- Task objective
Nothing but a number should be given: how many lines in the listing contain the word "coefficient".

★ ★ ★

(** The loop of [crypt_convert] on a well-formed context: it returns, it
    makes one cipher call of 512 bytes per round with the IV of the
    running sector, and it stops at the first negative result or when a
    bio is used up. *)
Lemma crypt_convert_loop_spec :
  forall (fuel : nat) (ctx : convert_context) (r : Z)
         (hist : list blkcipher_call),
    ctx_ok ctx = true ->
    (0 < fuel)%nat ->
    rounds_left ctx < Z.of_nat fuel ->
    exists r' ctx' calls,
      crypt_convert_loop fuel env cc ctx r hist = Some (r', ctx', hist ++ calls)
      /\ Forall (fun c => call_nbytes c = 512
                          /\ sg_length (call_src c) = 512
                          /\ sg_length (call_dst c) = 512) calls
      /\ map call_iv calls
         = map (fun k => iv_of_sector env cc (wrap64 (sector ctx + Z.of_nat k)))
               (seq 0 (List.length calls))
      /\ ((Forall (fun x => 0 <= x) (call_results env hist calls)
           /\ exhausted ctx' = true
           /\ sector ctx' = wrap64 (sector ctx + Z.of_nat (List.length calls))
           /\ r' = last (call_results env hist calls) r)
          \/ (exists pre x,
                call_results env hist calls = pre ++ [x]
                /\ Forall (fun x => 0 <= x) pre
                /\ x < 0 /\ r' = x
                /\ sector ctx'
                   = wrap64 (sector ctx + Z.of_nat (List.length pre)))).
Proof.
  induction fuel as [|fuel IH]; intros ctx r hist Hok Hpos Hfuel;
    [lia|].
  destruct (ctx_ok_inv ctx Hok)
    as (bin & bout & Ei & Eo & Hbi & Hbo & Hii & Hio & Hs & Hoff).
  cbn [crypt_convert_loop]. rewrite Ei, Eo.
  destruct ((idx_in ctx <? bi_vcnt bin) && (idx_out ctx <? bi_vcnt bout))
    eqn:Hcond.
  2:{ exists r, ctx, []. rewrite app_nil_r. split; [reflexivity|].
      split; [constructor|]. split; [reflexivity|]. left.
      split; [constructor|]. split.
      - unfold exhausted. rewrite Ei, Eo, Hcond. reflexivity.
      - split; [|reflexivity]. cbn [List.length Z.of_nat].
        rewrite Z.add_0_r. unfold wrap64. symmetry. apply Z.mod_small. lia. }
  apply andb_true_iff in Hcond as [Hci Hco].
  apply Z.ltb_lt in Hci, Hco.
  destruct (segment_at bin (idx_in ctx) Hbi ltac:(lia)) as (bvi & Eni & Hli & _).
  destruct (segment_at bout (idx_out ctx) Hbo ltac:(lia)) as (bvo & Eno & _ & _).
  rewrite Eni, Eno.
  assert (Hoff' : offset_in ctx = 0 \/ 0 < offset_in ctx < bv_len bvi).
  { unfold current_len in Hoff. rewrite Eni in Hoff. exact Hoff. }
  pose proof (input_cursor_step bin (idx_in ctx) (offset_in ctx) bvi Hbi
                ltac:(lia) Eni Hoff') as Hstep.
  cbv zeta in Hstep. destruct Hstep as (Hidx' & Hoffok & Hr0 & Hrdec).
  unfold rounds_left in Hfuel. rewrite Ei in Hfuel.
  cbv zeta. cbn [sg_length write sector bio_in bio_out offset_in offset_out
                 idx_in idx_out].
  match goal with
  | |- context [crypt_convert_scatterlist env cc ?o ?i ?n ?w ?s hist] =>
      destruct (crypt_convert_scatterlist_spec o i n w s hist)
        as (c & Ec & Civ & Cn & Cd & Cs)
  end.
  rewrite Ec.
  assert (Hc512 : call_nbytes c = 512 /\ sg_length (call_src c) = 512
                  /\ sg_length (call_dst c) = 512).
  { rewrite Cn, Cd, Cs. repeat split. }
  assert (Hs0 : wrap64 (sector ctx + 0) = sector ctx).
  { rewrite Z.add_0_r. unfold wrap64. apply Z.mod_small. lia. }
  destruct (Z.ltb_spec (blkcipher_result env hist c) 0) as [Hneg|Hnn].
  - eexists _, _, [c]. split; [reflexivity|].
    split; [constructor; [exact Hc512 | constructor]|].
    split.
    { cbn [map seq List.length Z.of_nat]. rewrite Hs0, Civ. reflexivity. }
    right. exists [], (blkcipher_result env hist c).
    split; [reflexivity|]. split; [constructor|]. split; [exact Hneg|].
    split; [reflexivity|]. cbn [List.length Z.of_nat sector].
    symmetry. exact Hs0.
  - match goal with
    | |- context [crypt_convert_loop fuel env cc ?ctx2 ?r2 ?h2] =>
        destruct (IH ctx2 r2 h2) as (r' & ctx' & calls & E & F & M & O)
    end.
    + unfold ctx_ok.
      cbn [bio_in bio_out idx_in idx_out sector offset_in].
      rewrite ?Ei, ?Eo, Hbi, Hbo. cbn [andb].
      replace (0 <=? (if bv_len bvi <=? wrap32 (offset_in ctx + Z.shiftl 1 SECTOR_SHIFT)
                      then wrap32 (idx_in ctx + 1) else idx_in ctx)) with true
        by (symmetry; apply Z.leb_le; exact Hidx').
      replace (0 <=? (if bv_len bvo <=? wrap32 (offset_out ctx + Z.shiftl 1 SECTOR_SHIFT)
                      then wrap32 (idx_out ctx + 1) else idx_out ctx)) with true.
      2:{ symmetry. apply Z.leb_le.
          destruct (bv_len bvo <=? _); [|lia].
          unfold wrap32. apply Z.mod_pos_bound. lia. }
      pose proof (Z.mod_pos_bound (sector ctx + 1) (2 ^ 64) ltac:(lia)) as Hw.
      unfold wrap64.
      replace (0 <=? (sector ctx + 1) mod 2 ^ 64) with true
        by (symmetry; apply Z.leb_le; lia).
      replace ((sector ctx + 1) mod 2 ^ 64 <? 2 ^ 64) with true
        by (symmetry; apply Z.ltb_lt; lia).
      cbn [andb]. exact Hoffok.
    + lia.
    + unfold rounds_left. cbn [bio_in idx_in offset_in]. lia.
    + rewrite <- app_assoc in E. cbn [app] in E.
      exists r', ctx', (c :: calls). split; [exact E|].
      split; [constructor; assumption|].
      split.
      { cbn [map seq List.length].
        cbn [Z.of_nat]. rewrite Hs0, Civ. f_equal.
        rewrite M. rewrite <- seq_shift, map_map.
        apply map_ext. intros k. cbn [sector].
        rewrite wrap64_succ_add. do 2 f_equal. lia. }
      cbn [call_results]. destruct O as [(OA & OB & OC & OD) | (pre & x & OA & OB & OC & OD & OE)].
      * left. split; [constructor; assumption|]. split; [exact OB|].
        split.
        { rewrite OC. cbn [sector List.length]. rewrite wrap64_succ_add.
          f_equal. lia. }
        rewrite last_cons_default. exact OD.
      * right. exists (blkcipher_result env hist c :: pre), x.
        split; [rewrite OA; reflexivity|].
        split; [constructor; assumption|]. split; [exact OC|].
        split; [exact OD|]. rewrite OE. cbn [sector List.length].
        rewrite wrap64_succ_add. f_equal. lia.
Qed.

(** One call of [crypt_convert_scatterlist]: what it hands to the cipher,
    and through which entry point. *)
Lemma crypt_convert_scatterlist_call (out inp : scatterlist)
    (n wr sect : Z) (hist : list blkcipher_call) :
  exists c,
    crypt_convert_scatterlist env cc out inp n wr sect hist
    = Some (blkcipher_result env hist c, hist ++ [c])
    /\ call_iv c = iv_of_sector env cc sect
    /\ call_nbytes c = n /\ call_dst c = out /\ call_src c = inp
    /\ is_encryption (call_op c) = negb (wr =? 0).
Proof.
  unfold crypt_convert_scatterlist, iv_of_sector.
  destruct (iv_gen_ops cc) as [ops|] eqn:Hops.
  - destruct (generator_returns (crypto_cipher_encrypt_one env) cc ops sect
                Hops Hfit) as (iv & ->).
    cbn [Z.ltb Z.compare]. eexists. split; [reflexivity|].
    cbn [call_iv call_nbytes call_dst call_src call_op].
    repeat split. now destruct (wr =? 0).
  - eexists. split; [reflexivity|].
    cbn [call_iv call_nbytes call_dst call_src call_op].
    repeat split. now destruct (wr =? 0).
Qed.

(** The loop of [crypt_convert] on bios of whole sectors, round by round:
    each round hands the cipher the next chunk of the input and the next
    chunk of the output, with the IV of the running sector, and the loop
    ends when one side is used up or with the first negative result. *)
Lemma crypt_convert_loop_rounds :
  forall (fuel : nat) (ctx : convert_context) (bin bout : bio) (r : Z)
         (hist : list blkcipher_call),
    bio_in ctx = Some bin -> bio_out ctx = Some bout ->
    sector_aligned bin = true -> sector_aligned bout = true ->
    cursor_ok bin (idx_in ctx) (offset_in ctx) ->
    cursor_ok bout (idx_out ctx) (offset_out ctx) ->
    let cin := chunks_ahead bin (idx_in ctx) (offset_in ctx) in
    let cout := chunks_ahead bout (idx_out ctx) (offset_out ctx) in
    let n := Nat.min (List.length cin) (List.length cout) in
    (n < fuel)%nat ->
    exists r' ctx' calls,
      crypt_convert_loop fuel env cc ctx r hist = Some (r', ctx', hist ++ calls)
      /\ (List.length calls <= n)%nat
      /\ map call_src calls = firstn (List.length calls) cin
      /\ map call_dst calls = firstn (List.length calls) cout
      /\ Forall (fun c => call_nbytes c = 512
                          /\ sg_length (call_src c) = 512
                          /\ sg_length (call_dst c) = 512
                          /\ is_encryption (call_op c)
                             = negb (write ctx =? 0)) calls
      /\ map call_iv calls
         = map (iv_of_sector env cc)
               (sector_run (sector ctx) (List.length calls))
      /\ chunks_ahead bin (idx_in ctx') (offset_in ctx')
         = skipn (List.length calls) cin
      /\ chunks_ahead bout (idx_out ctx') (offset_out ctx')
         = skipn (List.length calls) cout
      /\ ((Forall (fun x => 0 <= x) (call_results env hist calls)
           /\ List.length calls = n
           /\ exhausted ctx' = true
           /\ sector ctx'
              = Nat.iter (List.length calls) (fun s => wrap64 (s + 1))
                         (sector ctx)
           /\ r' = last (call_results env hist calls) r)
          \/ (exists pre x,
                call_results env hist calls = pre ++ [x]
                /\ Forall (fun x => 0 <= x) pre
                /\ x < 0 /\ r' = x
                /\ sector ctx'
                   = Nat.iter (List.length pre) (fun s => wrap64 (s + 1))
                              (sector ctx))).
Proof.
  induction fuel as [|fuel IH];
    intros ctx bin bout r hist Ei Eo Hai Hao Hci Hco cin cout n Hfuel;
    [lia|].
  cbn [crypt_convert_loop]. rewrite Ei, Eo.
  destruct (Z.ltb_spec (idx_in ctx) (bi_vcnt bin)) as [Hin|Hin].
  2:{ assert (E : cin = [])
        by (apply chunks_ahead_end; [apply Hci | lia]).
      cbn [andb]. exists r, ctx, []. rewrite app_nil_r.
      subst n. rewrite E.
      cbn [List.length Nat.min firstn skipn map Nat.iter sector_run
           call_results last].
      fold cout. fold cin. rewrite E.
      repeat match goal with |- _ /\ _ => split end;
        try reflexivity; try (constructor; fail); try lia.
      left.
      repeat match goal with |- _ /\ _ => split end;
        try reflexivity; try (constructor; fail).
      unfold exhausted. rewrite Ei, Eo.
      replace (idx_in ctx <? bi_vcnt bin) with false
        by (symmetry; apply Z.ltb_ge; lia).
      reflexivity. }
  destruct (Z.ltb_spec (idx_out ctx) (bi_vcnt bout)) as [Hout|Hout].
  2:{ assert (E : cout = [])
        by (apply chunks_ahead_end; [apply Hco | lia]).
      cbn [andb]. exists r, ctx, []. rewrite app_nil_r.
      subst n. rewrite E, Nat.min_0_r.
      cbn [List.length firstn skipn map Nat.iter sector_run
           call_results last].
      fold cin. fold cout. rewrite E.
      repeat match goal with |- _ /\ _ => split end;
        try reflexivity; try (constructor; fail); try lia.
      left.
      repeat match goal with |- _ /\ _ => split end;
        try reflexivity; try (constructor; fail).
      unfold exhausted. rewrite Ei, Eo.
      replace (idx_out ctx <? bi_vcnt bout) with false
        by (symmetry; apply Z.ltb_ge; lia).
      now rewrite andb_false_r. }
  cbn [andb].
  destruct (chunks_ahead_inside bin _ _ Hai Hci Hin) as (bvi & Ebi).
  destruct (chunks_ahead_inside bout _ _ Hao Hco Hout) as (bvo & Ebo).
  rewrite Ebi, Ebo. cbv zeta.
  destruct (cursor_chunk bin _ _ bvi Hai Hci Hin Ebi) as [Cin Hci'].
  destruct (cursor_chunk bout _ _ bvo Hao Hco Hout Ebo) as [Cout Hco'].
  cbv zeta in Cin, Hci', Cout, Hco'.
  cbn [sg_length write sector bio_in bio_out offset_in offset_out
       idx_in idx_out].
  match goal with
  | |- context [crypt_convert_scatterlist env cc ?o ?i ?len ?w ?s hist] =>
      destruct (crypt_convert_scatterlist_call o i len w s hist)
        as (c & Ec & Hiv & Hn & Hd & Hs & Hop); rewrite Ec
  end.
  assert (Hc512 : call_nbytes c = 512 /\ sg_length (call_src c) = 512
                  /\ sg_length (call_dst c) = 512
                  /\ is_encryption (call_op c) = negb (write ctx =? 0)).
  { rewrite Hn, Hd, Hs. repeat split. exact Hop. }
  destruct (Z.ltb_spec (blkcipher_result env hist c) 0) as [Hneg|Hnn].
  - eexists _, _, [c]. split; [reflexivity|].
    subst n cin cout. rewrite Cin, Cout.
    cbn [List.length firstn skipn map Nat.iter nat_rect sector_run
         call_results idx_in idx_out offset_in offset_out sector].
    rewrite Hs, Hd, Hiv.
    repeat match goal with |- _ /\ _ => split end;
      try reflexivity; try lia.
    { constructor; [exact Hc512 | constructor]. }
    right. exists [], (blkcipher_result env hist c).
    repeat match goal with |- _ /\ _ => split end;
      try reflexivity; try (constructor; fail); try lia.
  - match goal with
    | |- context [crypt_convert_loop fuel env cc ?ctx1 ?r1 ?h1] =>
        destruct (IH ctx1 bin bout r1 h1)
          as (r' & ctx' & calls & E & Sk & Si & So & Sn & Siv & Ai & Ao & O);
          [reflexivity | reflexivity | exact Hai | exact Hao | exact Hci'
          | exact Hco' | |]
    end.
    { cbn [idx_in idx_out offset_in offset_out].
      subst n cin cout. rewrite Cin, Cout in Hfuel.
      cbn [List.length] in Hfuel.
      rewrite <- Nat.succ_min_distr in Hfuel. lia. }
    cbn [idx_in idx_out offset_in offset_out sector write]
      in E, Sk, Si, So, Sn, Siv, Ai, Ao, O.
    exists r', ctx', (c :: calls). rewrite E.
    split; [now rewrite <- app_assoc|].
    subst n cin cout. rewrite Cin, Cout. cbn [List.length].
    rewrite <- Nat.succ_min_distr.
    cbn [firstn skipn map Nat.iter sector_run call_results].
    rewrite Si, So, Hs, Hd, Hiv, Siv, Ai, Ao.
    split; [lia|].
    split; [reflexivity|]. split; [reflexivity|].
    split; [constructor; [exact Hc512 | exact Sn]|].
    split; [reflexivity|]. split; [reflexivity|]. split; [reflexivity|].
    destruct O as [(OA & OB & OC & OD & OE)
                  | (pre & x & OA & OB & OC & OD & OE)].
    + left. split; [constructor; assumption|].
      split; [lia|]. split; [exact OC|].
      split.
      { rewrite OD, Nat.iter_succ.
        apply (iter_shift (fun s => wrap64 (s + 1))). }
      rewrite last_cons_default. exact OE.
    + right. exists (blkcipher_result env hist c :: pre), x.
      split; [rewrite OA; reflexivity|].
      split; [constructor; assumption|]. split; [exact OC|].
      split; [exact OD|]. rewrite OE. cbn [List.length].
      rewrite Nat.iter_succ.
      apply (iter_shift (fun s => wrap64 (s + 1))).
Qed.
(** [given(st.integers())] over the examples drawn: the first failure
    ends the test, filtered examples are skipped.  The health check by which
    Hypothesis fails a test that filters too many of its examples is not
    part of this. *)
Fixpoint given_integers (test : value -> M value) (examples : list Z)
    (g : env) : verdict :=
  match examples with
  | [] => Passed
  | x :: rest =>
      match run_example (test (VInt x)) g with
      | Passed | Filtered => given_integers test rest g
      | v => v
      end
  end.

(** ** [increment] on the numbers of other types *)

(** The values of [decimal.Decimal]: a sign, a coefficient and an exponent,
    an infinity, or a NaN that is quiet or signalling. *)
Inductive decimal : Type :=
  | DFinite (negative : bool) (coefficient : N) (exponent : Z)
  | DInfinity (negative : bool)
  | DNaN (signalling negative : bool) (payload : N).

(** Of the context of [decimal], the one setting an operation on a
    signalling NaN consults: whether [InvalidOperation] is trapped.  It is,
    in the default context, which the notebook never changes. *)
Record decimal_context : Type :=
  { traps_invalid_operation : bool }.

Definition default_context : decimal_context :=
  {| traps_invalid_operation := true |}.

★ ★ ★

- Result
2